Review by: Jeffrey Alfier, editor of Blue Horse Press and San Pedro River Review - July 1, 2018
With the acute perceptions of a seasoned poet, Jack Bedell's NO BROTHER, THIS STORM speaks poignantly of what we love--how place and family prevail over what passes away. Attentive to the world around him, the Cajun and coastal Louisiana of his youth and current life, family history, and folklore are impressively interwoven, traversing generations "to mingle with our dreams / for as long as the river flows." The range of these poems is no narrow playing field; each poem resonates with the wider world, engaging us through the humanity we all share. Storms take their toll when "blacktopped roads lead nowhere", and uncertain sounds in a swamp mean following an omen "like compass needles" to safety.
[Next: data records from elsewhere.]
(** * TrackForge: the task table and its four request handlers

    A shallow embedding of [app.py]: the [Task] rows, the today view,
    and the add, done and delete actions, with the properties of the
    design document proved or refuted on it.

    Conventions of the model.
    - A Python [str] is a [string]; a character stands for the code point
      of the same number (the code points below 256).  [isspace] and
      [isdigit] take the values the Unicode character database gives
      them on that range.
    - The interpreter is CPython 3.11: [int] has its cap on the digits
      of a literal, and [date.fromisoformat] reads the ISO 8601 forms
      of that version.
    - The clock ([date.today()], [datetime.utcnow()]) is an explicit
      argument of every handler that reads it, read once per request.
    - The table is a finite map from primary key to row, the keys
      within 64 bits as the [id] column has them; a handler maps a
      table to a [result]: either the committed table together with the
      response, or the exception that aborted the request (nothing is
      committed then).
    - The routes of the done and delete actions hand an id over to
      their handler when it is written with digits only, so a
      non-negative integer of any size. *)

From Stdlib Require Import ZArith Lia String Ascii OrderedTypeEx.
From stdpp Require Import base option list gmap strings sorting.

Local Open Scope string_scope.
Local Open Scope Z_scope.

(** ** Exceptions and results *)

Inductive exn : Type :=
  | NotFound                                (* get_or_404: HTTP 404 *)
  | OverflowError                           (* an id beyond 64 bits *)
  | ValueError_int (literal : string)       (* int(): invalid literal *)
  | ValueError_isoformat (raw : string).    (* date.fromisoformat *)

Inductive result (A : Type) : Type :=
  | Ok (a : A)
  | Raise (e : exn).
Arguments Ok {A} a.
Arguments Raise {A} e.

Definition bind {A B} (m : result A) (k : A → result B) : result B :=
  match m with
  | Ok a => k a
  | Raise e => Raise e
  end.

Notation "'let*' x ':=' m 'in' k" := (bind m (fun x => k))
  (at level 10, x name, m at level 100, k at level 200).

Definition is_ok {A} (m : result A) : bool :=
  match m with Ok _ => true | Raise _ => false end.

(** ** Python strings *)

Module Str.

Definition ord (c : ascii) : Z := Z.of_N (N_of_ascii c).

(** [str.isspace] on one character: TAB..CR, FS..US, SPACE, NEL, NBSP. *)
Definition isspace (c : ascii) : bool :=
  let n := ord c in
  ((9 <=? n) && (n <=? 13)) || ((28 <=? n) && (n <=? 32))
  || (n =? 133) || (n =? 160).

Fixpoint lstrip (s : string) : string :=
  match s with
  | String c s' => if isspace c then lstrip s' else s
  | EmptyString => EmptyString
  end.

Fixpoint rstrip (s : string) : string :=
  match s with
  | String c s' =>
      match rstrip s' with
      | EmptyString => if isspace c then EmptyString else String c EmptyString
      | r => String c r
      end
  | EmptyString => EmptyString
  end.

(** [s.strip()] *)
Definition strip (s : string) : string := rstrip (lstrip s).

(** ASCII decimal digits, the only decimal characters below 256. *)
Definition isdecimal_char (c : ascii) : bool :=
  (48 <=? ord c) && (ord c <=? 57).

(** Characters with a digit value: the decimal ones and the
    superscripts U+00B2, U+00B3 and U+00B9. *)
Definition isdigit_char (c : ascii) : bool :=
  isdecimal_char c
  || (ord c =? 178) || (ord c =? 179) || (ord c =? 185).

Fixpoint all_chars (p : ascii → bool) (s : string) : bool :=
  match s with
  | String c s' => p c && all_chars p s'
  | EmptyString => true
  end.

(** [s.isdigit()]: at least one character, and all of them digits. *)
Definition isdigit (s : string) : bool :=
  match s with
  | EmptyString => false
  | _ => all_chars isdigit_char s
  end.

Definition digit_value (c : ascii) : option Z :=
  if isdecimal_char c then Some (ord c - 48) else None.

(** The digits of an integer literal, with single underscores allowed
    between digits. [seen] tells whether the previous character was a
    digit. *)
Fixpoint int_digits (acc : Z) (seen : bool) (s : string) : option Z :=
  match s with
  | EmptyString => if seen then Some acc else None
  | String c s' =>
      if Ascii.eqb c "_"
      then (if seen then int_digits acc false s' else None)
      else match digit_value c with
           | Some d => int_digits (10 * acc + d) true s'
           | None => None
           end
  end.

(** The interpreter's default cap on the digits of a literal
    ([sys.get_int_max_str_digits()]); underscores do not count. *)
Definition int_max_str_digits : Z := 4300.

Fixpoint count_digits (s : string) : Z :=
  match s with
  | String c s' => (if isdecimal_char c then 1 else 0) + count_digits s'
  | EmptyString => 0
  end.

(** [int(s)] in base 10: surrounding whitespace, an optional sign, then
    the digits, no more of them than the cap. *)
Definition int (s : string) : result Z :=
  let t := strip s in
  let '(sign, body) :=
    match t with
    | String c r =>
        if Ascii.eqb c "-" then (-1, r)
        else if Ascii.eqb c "+" then (1, r)
        else (1, t)
    | EmptyString => (1, t)
    end in
  match int_digits 0 false body with
  | Some n =>
      if int_max_str_digits <? count_digits body
      then Raise (ValueError_int s)
      else Ok (sign * n)
  | None => Raise (ValueError_int s)
  end.

(** [x or y] on strings: the empty string is falsy. *)
Definition or_ (x y : string) : string :=
  match x with EmptyString => y | _ => x end.
(** The body of the loop over [enumerate(start_cells)]. *)
Definition add_clue (s : option solver) (ic : nat * ascii) : option solver :=
  s <- s ;;
  if is_clue (snd ic) then
    x <- nth_error cells (fst ic) ;;
    d <- Py.int_of_char (snd ic) ;;
    Some (add s [Eq x (Num d)])
  else Some s.

(** The solver after the generic rules and the domain constraint. *)
Definition s_generic : option solver :=
  rules <- sudoku_rules ;;
  let s := add Solver rules in
  Some (add s (in_range 1 10 (map Const cells))).

(** The solver when [s.check()] is called. *)
Definition s : option solver :=
  s <- s_generic ;;
  s <- fold_left add_clue (Py.enumerate start_cells) (Some s) ;;
  x <- nth_error cells 0 ;;
  Some (add s [Ne x (Num 5)]).

(** What was added after the generic rules and the domain constraint. *)
Definition instance_rules : option (list expr) :=
  g <- s_generic ;; s <- s ;; Some (skipn (List.length g) s).

(** *** The grid of a model, by coordinates *)

(** The pre-filled digits of the template: placeholder number and digit. *)
Definition clues : list (nat * Z) :=
  flat_map (fun ic => if is_clue (snd ic)
                      then [(fst ic, Z.of_nat (nat_of_ascii (snd ic) - 48))]
                      else [])
           (Py.enumerate start_cells).

(** One equality per pre-filled digit, fixing the cell to the digit. *)
Definition clue_equalities : list expr :=
  map (fun p => Eq (Int (Py.str_nat (fst p))) (Num (snd p))) clues.

(** The constraint added after the loop over the clues. *)
Definition extra_rule : expr := Ne (Int "0") (Num 5).

Definition one_to_nine : list Z := [1; 2; 3; 4; 5; 6; 7; 8; 9].

(** The flat indices of a grid row, of a grid column, and of the block at
    grid rows [3R..3R+2] and grid columns [3C..3C+2]; the cell at row [row]
    and column [col] has index [9 * row + col]. *)
Definition row_indices (row : nat) : list nat :=
  map (fun col => (9 * row + col)%nat) (seq 0 9).

Definition col_indices (col : nat) : list nat :=
  map (fun row => (9 * row + col)%nat) (seq 0 9).

Definition box_indices (R C : nat) : list nat :=
  flat_map (fun row => map (fun col => (9 * row + col)%nat) (seq (3 * C) 3))
           (seq (3 * R) 3).

Definition at_indices (grid : list Z) (ks : list nat) : list Z :=
  map (fun k => nth k grid 0) ks.

Definition grid_row (grid : list Z) (row : nat) : list Z :=
  at_indices grid (row_indices row).

Definition grid_col (grid : list Z) (col : nat) : list Z :=
  at_indices grid (col_indices col).
(** X15.  The locator joins a selector [pkg.Handler] into the qualified
    name and the synthesizer splits the name at its first dot: for a
    package identifier without a dot the call in the synthesized method is
    on the selector [pkg.Handler] again, and the simple name is
    [Handler]. *)
Theorem qualified_reference_round_trip
    (pkgIdent handlerSel contextAlias httpAlias ioAlias : string) (rest : list Expr)
    (sig : HandlerSignature) (st : option HandlerReference) :
  splitAtDot pkgIdent = None ->
  exists r,
    startCallback (NExpr (lambdaStart (SelectorExpr (Ident pkgIdent) handlerSel :: rest))) st
    = (Some r, false) /\
    SimpleName r = handlerSel /\
    FuncBody (createHandleMethod (QualifiedName r) contextAlias httpAlias ioAlias sig)
    = Some ((if HasInput sig then [readBodyStmt ioAlias] else [])
            ++ [bindCall sig (CallExpr (SelectorExpr (Ident pkgIdent) handlerSel)
                                       (handlerCallArgs sig))]
            ++ (if HasError sig then [errorGuard "log"] else [])
            ++ (if HasOutput sig then [encodeStmt "json"] else [])).
Proof.
  intros Hp. eexists. split; [reflexivity|]. split; [reflexivity|].
  rewrite createHandleMethod_body. cbn [QualifiedName].
  unfold handlerCallee.
  change (pkgIdent ++ "." ++ handlerSel)%string with (pkgIdent ++ String "." handlerSel)%string.
  rewrite (splitAtDot_app pkgIdent handlerSel Hp). reflexivity.
Qed.

Lemma qualified_reference_round_trip_witness :
  exists r,
    startCallback (NExpr (lambdaStart (SelectorExpr (Ident "handler") "HandleRequest" :: [])))
                  None
    = (Some r, false) /\
    SimpleName r = "HandleRequest" /\
    FuncBody (createHandleMethod (QualifiedName r) "context" "http" "io" fullSig)
    = Some ((if HasInput fullSig then [readBodyStmt "io"] else [])
            ++ [bindCall fullSig (CallExpr (SelectorExpr (Ident "handler") "HandleRequest")
                                           (handlerCallArgs fullSig))]
            ++ (if HasError fullSig then [errorGuard "log"] else [])
            ++ (if HasOutput fullSig then [encodeStmt "json"] else [])).
Proof.
  apply (qualified_reference_round_trip "handler" "HandleRequest" "context" "http" "io" []
           fullSig None).
  reflexivity.
Defined.
End EndToEnd.

Section Parsed.
Local Open Scope list_scope.

(** The shape of the transform on a parsed file, with the aliases it
    hands to the synthesizer. *)
Lemma transformAST_parsed (ord : MapOrder) (file : File) (name : string)
    (sig : HandlerSignature) (pre post : list Decl) (m : Decl) :
  importsFirst (Decls file) = true ->
  Decls file = pre ++ m :: post ->
  isMain m = true ->
  existsb isMain pre = false ->
  exists imps0 imps2 nb,
    pre = imps0 ++ nb /\
    Forall (fun d => isImportDecl d = true) imps0 /\
    Forall (fun d => isImportDecl d = true) imps2 /\
    Forall (fun d => isImportDecl d = false) (nb ++ m :: post) /\
    existsb isMain nb = false /\
    let aliases := snd (addRequiredImports ord (sweep imps0 ++ nb ++ m :: post) sig) in
    transformAST ord file name sig
    = Ok (mkFile (PkgName file)
            (imps2 ++ nb
             ++ [ createHandlerStruct; createNewFunc;
                  createHandleMethod name (fst (fst aliases)) (snd (fst aliases))
                                     (snd aliases) sig ]
             ++ post)).
Proof.
  intros Hfirst Hdecls Hm Hpre.
  destruct (importsFirst_split _ Hfirst) as (imps0 & rest & Hsplit & Himps0 & Hrest).
  rewrite Hdecls in Hsplit. symmetry in Hsplit.
  destruct (imports_prefix _ _ _ _ _ Hsplit Himps0 (isMain_not_import _ Hm))
    as (nb & -> & ->).
  assert (Hnbmain : existsb isMain nb = false).
  { rewrite existsb_app in Hpre. apply orb_false_iff in Hpre as [_ H]. exact H. }
  destruct (removeLambdaImport_sweep imps0 (nb ++ m :: post) Himps0 Hrest)
    as (s & Hs & Hread).
  { destruct nb; discriminate. }
  assert (Hsw : Forall (fun d => isImportDecl d = true) (sweep imps0)).
  { clear -Himps0. induction imps0 using sweep_induction; cbn [sweep].
    - constructor.
    - rewrite H. constructor.
    - rewrite H. apply Forall_cons in Himps0 as [_ H0]. apply Forall_cons in H0 as [H1 H2].
      constructor; [exact H1 | apply IHimps0, H2].
    - rewrite H. apply Forall_cons in Himps0 as [H0 H1].
      constructor; [|apply IHimps0, H1].
      apply isImportDecl_spec in H0 as [specs ->]. reflexivity. }
  destruct (addRequiredImports_frame ord (sweep imps0) (nb ++ m :: post) sig Hsw Hrest)
    as (imps2 & Hadd & Himps2).
  exists imps0, imps2, nb.
  split; [reflexivity|]. split; [exact Himps0|]. split; [exact Himps2|].
  split; [exact Hrest|]. split; [exact Hnbmain|].
  cbv zeta. unfold transformAST. rewrite Hdecls, <- app_assoc, Hs. cbn [bind].
  rewrite Hread.
  destruct (addRequiredImports ord (sweep imps0 ++ nb ++ m :: post) sig)
    as [decls [[contextAlias httpAlias] ioAlias]].
  cbn [fst snd] in *. subst decls.
  rewrite (replaceMain_frame _ imps2 nb post m Himps2 Hnbmain Hm). reflexivity.
Qed.

Lemma adapter_not_main (name a b c : string) (sig : HandlerSignature) :
  existsb isMain [createHandlerStruct; createNewFunc; createHandleMethod name a b c sig]
  = false.
Proof. reflexivity. Qed.

Lemma imports_not_main (imps : list Decl) :
  Forall (fun d => isImportDecl d = true) imps -> existsb isMain imps = false.
Proof.
  induction 1 as [|d imps Hd _ IH]; [reflexivity|].
  cbn [existsb]. rewrite IH, orb_false_r.
  destruct d; [reflexivity | discriminate Hd].
Qed.

(** X16.  On a parsed file with exactly one declaration named [main] the
    transform yields a file without [main] that declares the adapter type,
    [New] and [Handle]; a second run of the tool on that file fails with
    "main function not found". *)
Theorem transformed_file_has_no_entry_function (ord ord' : MapOrder)
    (loaded' : option (list Package)) (file : File) (name : string)
    (sig : HandlerSignature) (pre post : list Decl) (m : Decl) :
  importsFirst (Decls file) = true ->
  Decls file = pre ++ m :: post ->
  isMain m = true ->
  existsb isMain pre = false ->
  existsb isMain post = false ->
  exists out,
    transformAST ord file name sig = Ok out /\
    hasMain out = false /\
    In createHandlerStruct (Decls out) /\
    In createNewFunc (Decls out) /\
    existsb (isFuncNamed "Handle") (Decls out) = true /\
    migrate ord' loaded' out = Err ErrMainNotFound.
Proof.
  intros Hfirst Hdecls Hm Hpre Hpost.
  destruct (transformAST_parsed ord file name sig pre post m Hfirst Hdecls Hm Hpre)
    as (imps0 & imps2 & nb & -> & Hi0 & Hi2 & Hrest & Hnb & Ht).
  cbv zeta in Ht. eexists. split; [exact Ht|].
  assert (Hno : hasMain
            (mkFile (PkgName file)
               (imps2 ++ nb
                ++ [createHandlerStruct; createNewFunc;
                    createHandleMethod name
                      (fst (fst (snd (addRequiredImports ord
                                        (sweep imps0 ++ nb ++ m :: post) sig))))
                      (snd (fst (snd (addRequiredImports ord
                                        (sweep imps0 ++ nb ++ m :: post) sig))))
                      (snd (snd (addRequiredImports ord
                                   (sweep imps0 ++ nb ++ m :: post) sig))) sig]
                ++ post)) = false).
  { unfold hasMain. cbn [Decls].
    rewrite !existsb_app, (imports_not_main imps2 Hi2), Hnb, adapter_not_main, Hpost.
    reflexivity. }
  split; [exact Hno|]. cbn [Decls].
  split; [apply in_or_app; right; apply in_or_app; right; left; reflexivity|].
  split; [apply in_or_app; right; apply in_or_app; right; right; left; reflexivity|].
  split.
  - rewrite !existsb_app. cbn [existsb isFuncNamed createHandleMethod].
    rewrite String.eqb_refl. cbn [orb]. rewrite !orb_true_r. reflexivity.
  - unfold migrate, findLambdaHandler.
    unfold hasMain in Hno. rewrite (fold_findStep_no_main _ _ Hno). reflexivity.
Qed.

Lemma transformed_file_has_no_entry_function_witness :
  exists out,
    transformAST declOrder fmtImportFile "handleRequest" fullSig = Ok out /\
    hasMain out = false /\
    In createHandlerStruct (Decls out) /\
    In createNewFunc (Decls out) /\
    existsb (isFuncNamed "Handle") (Decls out) = true /\
    migrate reversedOrder None out = Err ErrMainNotFound.
Proof.
  apply (transformed_file_has_no_entry_function declOrder reversedOrder None fmtImportFile
           "handleRequest" fullSig
           [ GenDecl IMPORT [ ImportSpec None (quoted "fmt");
                              ImportSpec None lambdaImportPath ];
             handlerDecl fullHandlerType ]
           [] (mainCalling [Ident "handleRequest"])); reflexivity.
Defined.

Lemma lastAlias_filter (p a : string) (specs : list (option string * string)) :
  (forall spec, matchesImport p spec = true -> notLambda spec = true) ->
  lastAlias p a (List.filter notLambda specs) = lastAlias p a specs.
Proof.
  intros Hp. revert a. induction specs as [|spec specs IH]; intros a; [reflexivity|].
  cbn [List.filter]. destruct (notLambda spec) eqn:E.
  - unfold lastAlias in *. cbn [fold_left]. apply IH.
  - unfold lastAlias in *. cbn [fold_left].
    destruct (matchesImport p spec) eqn:Em; [|apply IH].
    rewrite (Hp spec Em) in E. discriminate.
Qed.

Lemma key_not_lambda (p : string) (spec : option string * string) :
  In p importKeys -> matchesImport p spec = true -> notLambda spec = true.
Proof.
  intros Hk Hm. unfold matchesImport in Hm. apply String.eqb_eq in Hm.
  unfold notLambda, isLambdaPath. rewrite Hm.
  cbn in Hk. repeat (destruct Hk as [<-|Hk]; [reflexivity|]). destruct Hk.
Qed.

(** X17.  On a parsed file with a [main], the transform inserts a
    dispatch method whose aliases for [context], [net/http] and [io] are
    decided by the import specs of the input file that pass the test of
    [checkImport] for the module (the path literal, its double quotes
    trimmed, is the module's path): the default name of the module when
    none of them carries a name, and the name of the last of them that
    carries one otherwise.  The removal of the Lambda imports before the
    aliases are read does not change them. *)
Theorem handle_signature_uses_file_aliases (ord : MapOrder) (file : File) (name : string)
    (sig : HandlerSignature) (pre post : list Decl) (m : Decl) :
  importsFirst (Decls file) = true ->
  Decls file = pre ++ m :: post ->
  isMain m = true ->
  existsb isMain pre = false ->
  exists out contextAlias httpAlias ioAlias,
    transformAST ord file name sig = Ok out /\
    In (createHandleMethod name contextAlias httpAlias ioAlias sig) (Decls out) /\
    aliasRule "context" "context" (importSpecsOf (Decls file)) contextAlias /\
    aliasRule "net/http" "http" (importSpecsOf (Decls file)) httpAlias /\
    aliasRule "io" "io" (importSpecsOf (Decls file)) ioAlias.
Proof.
  intros Hfirst Hdecls Hm Hpre.
  destruct (transformAST_parsed ord file name sig pre post m Hfirst Hdecls Hm Hpre)
    as (imps0 & imps2 & nb & -> & Hi0 & Hi2 & Hrest & Hnb & Ht).
  cbv zeta in Ht. rewrite addRequiredImports_snd in Ht. cbn [fst snd] in Ht.
  eexists. eexists. eexists. eexists. split; [exact Ht|].
  split.
  { cbn [Decls]. apply in_or_app; right; apply in_or_app; right.
    right; right; left; reflexivity. }
  assert (Hspecs : List.filter notLambda (importSpecsOf (sweep imps0 ++ nb ++ m :: post))
                   = List.filter notLambda (importSpecsOf (Decls file))).
  { rewrite Hdecls, <- app_assoc, !importSpecsOf_app, !List.filter_app,
      sweep_keeps_other_imports. reflexivity. }
  assert (Hr : forall p dflt, In p importKeys ->
             aliasRule p dflt (importSpecsOf (Decls file))
               (lastAlias p dflt (importSpecsOf (sweep imps0 ++ nb ++ m :: post)))).
  { intros p dflt Hk.
    rewrite <- (lastAlias_filter p dflt _ (fun spec => key_not_lambda p spec Hk)), Hspecs.
    rewrite (lastAlias_filter p dflt _ (fun spec => key_not_lambda p spec Hk)).
    split.
    - apply lastAlias_unnamed.
    - intros b n v c -> Hmod Hc. apply lastAlias_last; assumption. }
  split; [apply Hr; cbn; tauto|]. split; apply Hr; cbn; tauto.
Qed.

Lemma handle_signature_uses_file_aliases_witness :
  exists out contextAlias httpAlias ioAlias,
    transformAST declOrder allAliasedFile "handleRequest" errorOnlySig = Ok out /\
    In (createHandleMethod "handleRequest" contextAlias httpAlias ioAlias errorOnlySig)
       (Decls out) /\
    aliasRule "context" "context" (importSpecsOf (Decls allAliasedFile)) contextAlias /\
    aliasRule "net/http" "http" (importSpecsOf (Decls allAliasedFile)) httpAlias /\
    aliasRule "io" "io" (importSpecsOf (Decls allAliasedFile)) ioAlias.
Proof.
  apply (handle_signature_uses_file_aliases declOrder allAliasedFile "handleRequest"
           errorOnlySig
           [ GenDecl IMPORT [ ImportSpec (Some "c") (quoted "context");
                              ImportSpec (Some "h") (quoted "net/http");
                              ImportSpec (Some "l") (quoted "log");
                              ImportSpec None lambdaImportPath ];
             handlerDecl errorOnlyHandlerType ]
           [] (mainCalling [Ident "handleRequest"])); reflexivity.
Defined.
End Parsed.
Lemma deleteMember_removes_first_witness :
  (deleteMember "a" Fake.world_ab).2 = true
  ∧ NoDup (member_id <$> members_json Fake.world_ab)
  ∧ (getMember "a" (deleteMember "a" Fake.world_ab).1).2 = None
  ∧ (getMember "b" (deleteMember "a" Fake.world_ab).1).2
    = (getMember "b" Fake.world_ab).2.
Proof.
  assert (Hnd : NoDup (member_id <$> members_json Fake.world_ab)).
  { apply (bool_decide_unpack _). vm_compute. exact I. }
  split; [reflexivity|]. split; [exact Hnd|].
  destruct (@deleteMember_removes_first Fake.Directory "a" Fake.world_ab)
    as (_ & _ & Htrue).
  destruct (Htrue eq_refl) as (pre & m & post & _ & _ & _ & _ & Hother & Hgone).
  split; [exact (Hgone Hnd)|]. apply Hother. discriminate.
Defined.

Lemma updateTeam_rewrites_first_witness :
  let updates := {| upd_name := Some "Front desk"%string; upd_description := None;
                    upd_doorflowGroupId := None |} in
  let out := updateTeam Fake.clock "t2" updates Fake.world_teams in
  ∃ u, out.2 = Some u
    ∧ name u = "Front desk"%string
    ∧ doorflowGroupId u = None
    ∧ team_createdAt u = "T"%string
    ∧ (getTeam "t2" out.1).2 = Some u.
Proof.
  cbv zeta.
  destruct (@updateTeam_rewrites_first Fake.clock Fake.Directory "t2"
              {| upd_name := Some "Front desk"%string; upd_description := None;
                 upd_doorflowGroupId := None |} Fake.world_teams)
    as (_ & _ & _ & _ & Hsome).
  eexists. split; [vm_compute; reflexivity|].
  destruct (Hsome _ eq_refl) as (old & Ho & -> & _ & _ & _ & _ & _ & Hg).
  injection Ho as <-.
  split; [reflexivity|]. split; [reflexivity|]. split; [reflexivity|]. exact Hg.
Defined.

Lemma mapping_a_team_updates_the_resolution_witness :
  let mapped := teams_json (mapTeamToDoorflowGroup Fake.clock "t2" 9 Fake.world_teams).1 in
  NoDup (team_id <$> teams_json Fake.world_teams)
  ∧ Fake.team2 ∈ teams_json Fake.world_teams
  ∧ team_id Fake.team2 = "t2"%string
  ∧ buildTeamToGroupMap mapped
    = <["t2"%string := 9]> (buildTeamToGroupMap (teams_json Fake.world_teams))
  ∧ 9 ∈ getGroupIdsForMember Fake.carol (buildTeamToGroupMap mapped)
  ∧ 9 ∈ getDoorflowGroupIdsForTeams (teamIds Fake.dave) mapped.
Proof.
  cbv zeta.
  assert (Hnd : NoDup (team_id <$> teams_json Fake.world_teams)).
  { apply (bool_decide_unpack _). vm_compute. exact I. }
  assert (Hin : Fake.team2 ∈ teams_json Fake.world_teams) by (right; left).
  split; [exact Hnd|]. split; [exact Hin|]. split; [reflexivity|].
  destruct (@mapping_a_team_updates_the_resolution Fake.clock Fake.Directory
              "t2" 9 Fake.world_teams Fake.team2 Hnd Hin eq_refl)
    as (Hmap & _ & Hres & _).
  split; [exact Hmap|]. split.
  - apply (Hres Fake.carol). right; left.
  - apply (Hres Fake.dave). left.
Defined.
(** * math3d: the Vector3 type of gotrace (src/math3d/vector.go)

    Go's [float64] is IEEE-754 binary64.  It is embedded as Rocq's primitive
    [float], the same format with the same correctly rounded operations
    (round to nearest, ties to even); every operation of the source is
    rounded on its own, as the gc compiler does on amd64 (no fused
    multiply-add).  Rocq's floats have one NaN: payloads and the sign of a
    NaN, which no operation of this package can observe, are not modelled.

    General facts are proved on the specification [spec_float] of the
    Standard Library and carried to [float] through [Prim2SF]. *)

From Stdlib Require Import ZArith Lia Bool.
From Stdlib Require Import Floats.
From stdpp Require Import base strings gmap.

Local Open Scope float_scope.

(** ** The package's data *)

Abbreviation float64 := float (only parsing).

(** [const threshold float64 = 0.00001]: the constant is converted to the
    nearest binary64 value, given here in hexadecimal so that it is exact
    (see [threshold_nearest]). *)
Definition threshold : float64 := 0x1.4f8b588e368f1p-17.

Record Vector3 := mkVector3 { X : float64; Y : float64; Z : float64 }.

Definition UnitX := {| X := 1; Y := 0; Z := 0 |}.
Definition UnitY := {| X := 0; Y := 1; Z := 0 |}.
Definition UnitZ := {| X := 0; Y := 0; Z := 1 |}.

(** ** The operations, in the order of the source *)

(** [math.Sqrt(v.X*v.X + v.Y*v.Y + v.Z*v.Z)] *)
Definition Abs (v : Vector3) : float64 :=
  sqrt (X v * X v + Y v * Y v + Z v * Z v).

Definition Divide (v : Vector3) (k : float64) : Vector3 :=
  {| X := X v / k; Y := Y v / k; Z := Z v / k |}.

Definition Normalized (v : Vector3) : Vector3 := Divide v (Abs v).

Definition Multiply (v : Vector3) (k : float64) : Vector3 :=
  {| X := X v * k; Y := Y v * k; Z := Z v * k |}.

Definition Add (v v2 : Vector3) : Vector3 :=
  {| X := X v + X v2; Y := Y v + Y v2; Z := Z v + Z v2 |}.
Grace comes when a "Cold morning becomes psalm", when "there is no other shelter to offer /…/save/ color and soft voices." It is through such images, compelling and rich, that Bedell’s poems draw resilience from what blesses our lives, rendering NO BROTHER, THIS STORM a luminous, exemplary work.
Review by: Sarah Cortez, author of COLD BLUE STEEL - July 1, 2018
NO BROTHER, THIS STORM takes us on a stroll into the humid, fecund waterways of Jack Bedell's portion of the Gulf Coast called Louisiana. But don't be fooled into thinking that this gorgeously rendered landscape is anything less than the dreamscape that haunts us all--the internal externalized into tableaus full of those who have come before and those to whom we seek to give the future as a holy present. The greatest gift (and there are many) of this sequence of poems is that through their careful, painterly, and meditative aspects we ourselves become "revenant," that is, Bedell's walk with us transforms us into someone who returns as transparent with meaning and hopeful beauty as are his poems.
Review by: Darrell Bourque, former Louisiana Poet Laureate and author of MEGAN'S GUITAR AND OTHER POEMS FROM ACADIE and WHERE I WAITED - July 1, 2018
It's the tender urgencies that get me every time in Jack Bedell's poems. These NO BROTHER, THIS STORM poems lean into eternal return: a father saving things against themselves, uncles whose enigmatic sayings are finally realized, dos-gris diving for food, a dead turtle's last stretch into grace, the pelican's fight into the wind, ancient timeless wind in hair, and that part of the place making the sea grass green. Each poem here is as alive as yeast in sweet dough rising in a mother's kitchen.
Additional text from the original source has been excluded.